生誕の地まで0.8キロという看板はあるのだが、肝心のその場所に行き当たらないのは以前と同じ。ふと思いついて市役所を検索した。すると郷土資料室というのが見つかった。そこに行けば何か分かるだろうとナビに案内されるまま道を走ると、見覚えのある家並みが続く。前にも走っている。着いたところは小高い丘の上。高い木の梢越しに細かな光を浮かべた名張川が銀の蛇のように横たわっていた。途中で気がついたのだがこの日は土曜日。市役所の管轄である郷土資料室は閉まっていた。

それでは、と隣の図書館を訪ねると、思った通り江戸川乱歩コーナーがあった。壁に貼った絵地図には、生誕の地の碑は病院の中庭にあると書いてある。それでは見つからないはずだ。パンフレットでもないかと訊くと図書館にはないそうで、どうやらこれも市の観光課の管轄らしい。乱歩コーナーまであるのにと思いながら、図書館を後にした。妻が地図にあった栄林寺で検索してみたら、これが大当たり。川に沿った細い裏通りを抜けると、「目的地周辺なのでガイドを終わります。」とナビが言った。

後ろから車が来たので、傍らの空き地に入ろうとハンドルを切ったとたん、車体の前部でガギッという嫌な音がした。「やっちゃった!」と、妻が青い顔をしてつぶやいた。車を降りて確認すると、ボディに損傷はないもよう。牽引フックがこすったらしい。盛り上がったコンクリートに見事な跡がついていた。147も低いがコペンの車高も低いことをあらためて思い知らされた。傷ついたのがフックだけと分かるとケロッとして妻は言った。
「どうせ牽引は無理という車だから、気にしない。」

町内の案内板に従って車を進めると、初瀬街道と書かれた旧道には、怪人二十面相のイラストが至る所に描かれていた。一度、通り抜け、広い道の路肩に車を停め、歩き出した。軒の低い昔ながらの家屋が軒を連ねている。一軒の店の前に鈎型の矢印のついた看板が立っていた。露地に入り、もう一度折れたところに生誕地の碑があるようだ。猫が昼寝をする駐車場を過ぎ、自転車しか通れないだろう細道を十メートルも歩くと、道沿いの家の庭にそれはあった。
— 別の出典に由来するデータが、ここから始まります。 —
Definition bytes_of_string (t : string) : list Z :=
  map (fun a => Z.of_N (N_of_ascii a)) (list_ascii_of_string t).

Definition print (t : string) (s : machine) : machine :=
  with_io (Console (polls (io s)) (input (io s))
             (output (io s) ++ bytes_of_string t)) s.

(** ** Helpers *)

(** [0xFFFF << bit_count] is a shift of an [int]: it is defined for
    [bit_count] up to 15, which covers the widths the handlers pass (5, 6, 9
    and 11). *)
Definition sign_extend (x bit_count : Z) : Z :=
  if truthy (Z.land (Z.shiftr x (bit_count - 1)) 1)
  then u16 (Z.lor x (Z.shiftl 0xFFFF bit_count))
  else x.

Definition update_flags (r : Z) (s : machine) : machine :=
  if reg s r =? 0 then set_reg R_COND FL_ZRO s
  else if truthy (Z.shiftr (reg s r) 15) then set_reg R_COND FL_NEG s
  else set_reg R_COND FL_POS s.

(** ** Memory *)

Definition mem_write (address val : Z) (s : machine) : option machine :=
  store address val s.

Definition mem_read (address : Z) (s : machine) : option (Z * machine) :=
  s' ← (if address =? MR_KBSR then
          let '(ready, s1) := check_key s in
          if ready then
            s2 ← store MR_KBSR (Z.shiftl 1 15) s1;
            let '(c, s3) := getchar s2 in
            store MR_KBDR (u16 c) s3
          else store MR_KBSR 0 s1
        else Some s);
  v ← load address s';
  Some (v, s').

(** ** Instruction handlers *)

Definition cmd_add (instr : Z) (s : machine) : machine :=
  let dr := Z.land (Z.shiftr instr 9) 0x7 in
  let sr1 := Z.land (Z.shiftr instr 6) 0x7 in
  let imm_flag := Z.land (Z.shiftr instr 5) 0x1 in
  let s :=
    if truthy imm_flag then
      let imm5 := sign_extend (Z.land instr 0x1f) 5 in
      set_reg dr (u16 (reg s sr1 + imm5)) s
    else
      let sr2 := Z.land instr 0x7 in
      set_reg dr (u16 (reg s sr1 + reg s sr2)) s in
  update_flags dr s.

Definition cmd_and (instr : Z) (s : machine) : machine :=
  let dr := Z.land (Z.shiftr instr 9) 0x7 in
  let sr1 := Z.land (Z.shiftr instr 6) 0x7 in
  let imm_flag := Z.land (Z.shiftr instr 5) 0x1 in
  let s :=
    if truthy imm_flag then
      let imm5 := sign_extend (Z.land instr 0x1f) 5 in
      set_reg dr (u16 (Z.land (reg s sr1) imm5)) s
    else
      let sr2 := Z.land instr 0x7 in
      set_reg dr (u16 (Z.land (reg s sr1) (reg s sr2))) s in
  update_flags dr s.

Definition cmd_not (instr : Z) (s : machine) : machine :=
  let dr := Z.land (Z.shiftr instr 9) 0x7 in
  let sr := Z.land (Z.shiftr instr 6) 0x7 in
  update_flags dr (set_reg dr (u16 (Z.lnot (reg s sr))) s).

Definition cmd_br (instr : Z) (s : machine) : machine :=
  let pc_offset := sign_extend (Z.land instr 0x1ff) 9 in
  let cond_flag := Z.land (Z.shiftr instr 9) 0x7 in
  if truthy (Z.land cond_flag (reg s R_COND))
  then set_reg R_PC (u16 (reg s R_PC + pc_offset)) s
  else s.

Definition cmd_jmp (instr : Z) (s : machine) : machine :=
  let sr1 := Z.land (Z.shiftr instr 6) 0x7 in
  set_reg R_PC (reg s sr1) s.

Definition cmd_jsr (instr : Z) (s : machine) : machine :=
  let long_flag := Z.land (Z.shiftr instr 11) 1 in
  let s := set_reg R_R7 (reg s R_PC) s in
  if truthy long_flag then
    let long_pc_offset := sign_extend (Z.land instr 0x7ff) 11 in
    set_reg R_PC (u16 (reg s R_PC + long_pc_offset)) s
  else
    let sr1 := Z.land (Z.shiftr instr 6) 0x7 in
    set_reg R_PC (reg s sr1) s.

Definition cmd_ld (instr : Z) (s : machine) : option machine :=
  let dr := Z.land (Z.shiftr instr 9) 0x7 in
  let pc_offset := sign_extend (Z.land instr 0x1ff) 9 in
  '(v, s) ← mem_read (u16 (reg s R_PC + pc_offset)) s;
  Some (update_flags dr (set_reg dr v s)).

Definition cmd_ldi (instr : Z) (s : machine) : option machine :=
  let dr := Z.land (Z.shiftr instr 9) 0x7 in
  let pc_offset := sign_extend (Z.land instr 0x1ff) 9 in
  '(a, s) ← mem_read (u16 (reg s R_PC + pc_offset)) s;
  '(v, s) ← mem_read a s;
  Some (update_flags dr (set_reg dr v s)).

Definition cmd_ldr (instr : Z) (s : machine) : option machine :=
  let dr := Z.land (Z.shiftr instr 9) 0x7 in
  let sr1 := Z.land (Z.shiftr instr 6) 0x7 in
  let offset := sign_extend (Z.land instr 0x3f) 6 in
  '(v, s) ← mem_read (u16 (reg s sr1 + offset)) s;
  Some (update_flags dr (set_reg dr v s)).

Definition cmd_lea (instr : Z) (s : machine) : machine :=
  let dr := Z.land (Z.shiftr instr 9) 0x7 in
  let pc_offset := sign_extend (Z.land instr 0x1ff) 9 in
  update_flags dr (set_reg dr (u16 (reg s R_PC + pc_offset)) s).

Definition cmd_st (instr : Z) (s : machine) : option machine :=
  let dr := Z.land (Z.shiftr instr 9) 0x7 in
  let pc_offset := sign_extend (Z.land instr 0x1ff) 9 in
  mem_write (u16 (reg s R_PC + pc_offset)) (reg s dr) s.

Definition cmd_sti (instr : Z) (s : machine) : option machine :=
  let dr := Z.land (Z.shiftr instr 9) 0x7 in
  let pc_offset := sign_extend (Z.land instr 0x1ff) 9 in
  '(a, s) ← mem_read (u16 (reg s R_PC + pc_offset)) s;
  mem_write a (reg s dr) s.

Definition cmd_str (instr : Z) (s : machine) : option machine :=
  let dr := Z.land (Z.shiftr instr 9) 0x7 in
  let sr1 := Z.land (Z.shiftr instr 6) 0x7 in
  let offset := sign_extend (Z.land instr 0x3f) 6 in
  mem_write (u16 (reg s sr1 + offset)) (reg s dr) s.

(** ** Traps *)

(** The two string loops walk a pointer [c] up the array from
    [memory + registers[R_R0]]; [c] is the remaining suffix of the array
    here (the loops write to the terminal only, so the suffix stays a view of
    [memory]).  Walking off the end of the array is an out-of-bounds read. *)
Fixpoint puts_loop (c : list Z) (s : machine) : option machine :=
  match c with
  | [] => None
  | w :: c' =>
      if truthy w then puts_loop c' (putc (to_char w) s)
      else Some s
  end.

Fixpoint putsp_loop (c : list Z) (s : machine) : option machine :=
  match c with
  | [] => None
  | w :: c' =>
      if truthy w then
        let char1 := to_char (Z.land w 0xff) in
        let s := putc char1 s in
        let char2 := to_char (Z.shiftr w 8) in
        let s := if truthy char2 then putc char2 s else s in
        putsp_loop c' s
      else Some s
  end.

Definition cmd_trap (instr : Z) (running : bool) (s : machine)
  : option (bool * machine) :=
  let s := set_reg R_R7 (reg s R_PC) s in
  let vector := Z.land instr 0xFF in
  if vector =? TRAP_GETC then
    let '(c, s) := getchar s in
    Some (running, update_flags R_R0 (set_reg R_R0 (u16 c) s))
  else if vector =? TRAP_OUT then
    Some (running, putc (to_char (reg s R_R0)) s)
  else if vector =? TRAP_PUTS then
    s ← puts_loop (drop (Z.to_nat (reg s R_R0)) (memory s)) s;
    Some (running, s)
  else if vector =? TRAP_IN then
    let s := print "Enter a character: " s in
    let '(x, s) := getchar s in
    let c := to_char x in
    let s := putc c s in
    Some (running, update_flags R_R0 (set_reg R_R0 (u16 c) s))
  else if vector =? TRAP_PUTSP then
    s ← putsp_loop (drop (Z.to_nat (reg s R_R0)) (memory s)) s;
    Some (running, s)
  else if vector =? TRAP_HALT then
    Some (false, print ("HALT" ++ String (ascii_of_nat 10) "") s)
  else Some (running, s).

(** ** Dispatcher *)

(** What one turn of the loop of [main] leaves: the loop goes on, the loop
    condition has become false, or [abort()] was called. *)
Inductive outcome :=
  | Running (s : machine)
  | Halted (s : machine)
  | Aborted (s : machine).

(** [instr = mem_read(registers[R_PC]++)]. *)
Definition fetch (s : machine) : option (Z * machine) :=
  let pc := reg s R_PC in
  mem_read pc (set_reg R_PC (u16 (pc + 1)) s).

(** The instruction word the next turn of the loop fetches. *)
Definition fetched_instr (s : machine) : option Z := fst <$> fetch s.

Definition continue (r : option machine) : option outcome := Running <$> r.

Definition execute (instr : Z) (s : machine) : option outcome :=
  let op := Z.shiftr instr 12 in
  if op =? OP_ADD then Some (Running (cmd_add instr s))
  else if op =? OP_AND then Some (Running (cmd_and instr s))
  else if op =? OP_NOT then Some (Running (cmd_not instr s))
  else if op =? OP_BR then Some (Running (cmd_br instr s))
  else if op =? OP_JMP then Some (Running (cmd_jmp instr s))
  else if op =? OP_JSR then Some (Running (cmd_jsr instr s))
  else if op =? OP_LD then continue (cmd_ld instr s)
  else if op =? OP_LDI then continue (cmd_ldi instr s)
  else if op =? OP_LDR then continue (cmd_ldr instr s)
  else if op =? OP_LEA then Some (Running (cmd_lea instr s))
  else if op =? OP_ST then continue (cmd_st instr s)
  else if op =? OP_STI then continue (cmd_sti instr s)
  else if op =? OP_STR then continue (cmd_str instr s)
  else if op =? OP_TRAP then
    '(running, s) ← cmd_trap instr true s;
    Some (if (running : bool) then Running s else Halted s)
  else Some (Aborted s).

Definition step (s : machine) : option outcome :=
  '(instr, s) ← fetch s;
  execute instr s.

(** At most [n] turns of [while (running)]. *)
Fixpoint run (n : nat) (s : machine) : option outcome :=
  match n with
  | O => Some (Running s)
  | S n =>
      match step s with
      | Some (Running s') => run n s'
      | r => r
      end
  end.

(** The state [main] enters the loop with, from zero-initialised globals. *)
Definition boot (s : machine) : machine :=
  set_reg R_PC PC_START (set_reg R_COND FL_ZRO s).

Definition zeroed : machine :=
  Machine (replicate (Z.to_nat MEMORY_MAX) 0) (replicate (Z.to_nat R_COUNT) 0)
          (Console [] [] []).

(** ** The image loader *)

Definition swap16 (x : Z) : Z := u16 (Z.lor (Z.shiftl x 8) (Z.shiftr x 8)).

(** [fread(memory + p, sizeof(uint16_t), nmemb, file)]: [file] is the bytes
    still to be read; an element is two bytes, assembled the way the
    little-endian hosts of the simulator do.  The result is the number of
    whole elements read.  When the file ends in the middle of an element the
    C library of these hosts still stores the byte it got, which is the low
    byte of the element, and does not count the element. *)
Fixpoint fread (p : Z) (nmemb : nat) (file : list Z) (s : machine)
  : option (nat * machine) :=
  match nmemb with
  | O => Some (O, s)
  | S n =>
      match file with
      | [] => Some (O, s)
      | [b] =>
          v ← load p s;
          s1 ← store p (b + 256 * (v / 256)) s;
          Some (O, s1)
      | b0 :: b1 :: rest =>
          s1 ← store p (b0 + 256 * b1) s;
          '(k, s2) ← fread (p + 1) n rest s1;
          Some (S k, s2)
      end
  end.

(** [while (read-- > 0) { *p = swap16( *p); ++p; }] *)
Fixpoint swap_loop (read : nat) (p : Z) (s : machine) : option machine :=
  match read with
  | O => Some s
  | S n =>
      v ← load p s;
      s1 ← store p (swap16 v) s;
      swap_loop n (p + 1) s1
  end.

(** The first [fread] fills the local [origin].  When the file has fewer
    than two bytes, [origin] keeps an indeterminate value (with the one byte
    of the file, if there is one, as its low byte) and the file is at its
    end: whatever [origin] and [max_read] then are, the second [fread] reads
    no element and the loop does not run, so nothing is stored. *)
Definition read_image_file (file : list Z) (s : machine) : option machine :=
  match file with
  | b0 :: b1 :: rest =>
      let origin := swap16 (b0 + 256 * b1) in
      let max_read := u16 (MEMORY_MAX - origin) in
      '(read, s1) ← fread origin (Z.to_nat max_read) rest s;
      swap_loop read origin s1
  | _ => Some s
  end.

(** [fopen] gives the bytes of the file or fails; the result is the [int]
    that [read_image] returns. *)
Definition read_image (image : option (list Z)) (s : machine)
  : option (Z * machine) :=
  match image with
  | None => Some (0, s)
  | Some file => s' ← read_image_file file s; Some (1, s')
  end.

(** ** [main] *)

(** How the process ends: [exit] or the return from [main] with a status,
    [abort()], or, in this model, the loop still going when the turns
    allowed are used up. *)
Inductive termination :=
  | Exit (status : Z) (s : machine)
  | Abort (s : machine)
  | Unfinished (s : machine).

Definition newline : string := String (ascii_of_nat 10) "".

(** The loop of [main] and the [return 0] behind it. *)
Definition main_loop (fuel : nat) (s : machine) : option termination :=
  match run fuel (boot s) with
  | Some (Running s') => Some (Unfinished s')
  | Some (Halted s') => Some (Exit 0 s')
  | Some (Aborted s') => Some (Abort s')
  | None => None
  end.

(** [for (int j = 1; j < argc; ++j)]: [fs] tells what [fopen] finds under a
    path. *)
Fixpoint main_images (fs : string -> option (list Z)) (paths : list string)
    (fuel : nat) (s : machine) : option termination :=
  match paths with
  | [] => main_loop fuel s
  | path :: rest =>
      '(ok, s1) ← read_image (fs path) s;
      if truthy ok then main_images fs rest fuel s1
      else Some (Exit 1 (print ("failed to load image: " ++ path ++ newline)
                           s1))
  end.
道をはさんで建つ二軒の家が町病院らしく、通り道のためか半透明のトタン屋根が道の上に架かっていた。石造りの立派な碑だが、なるほどこれでは車からは見つからない。市民が場所を知らなくても仕方がない。旧街道の裏手にひっそりと建つ碑を見ながら、昼なお暗い土蔵の中、蝋燭を点して小説を書いたと噂される乱歩のことを思った。頼まれると断れず、意に染まぬ少年物を書きとばしたことから厭人癖がつのり、土蔵に籠もったようだ。語り口調を生かした独特の文体は、子ども心にも、ずいぶん魅力的なものだったのだが。

車が擦れ違うのがやっとという道幅の旧街道には、細川家という旧家が現存するが、それ以外の家は、少しずつ手を入れたり、建て替えたりするのが目立つ。櫛の歯が抜け落ちるように古い街並みから旧家屋が消えていくのは何処も同じである。すっかり取り壊され、更地になった空き地に、土蔵だけがぽつんと立っている様子は何やらものさびしい眺めであった。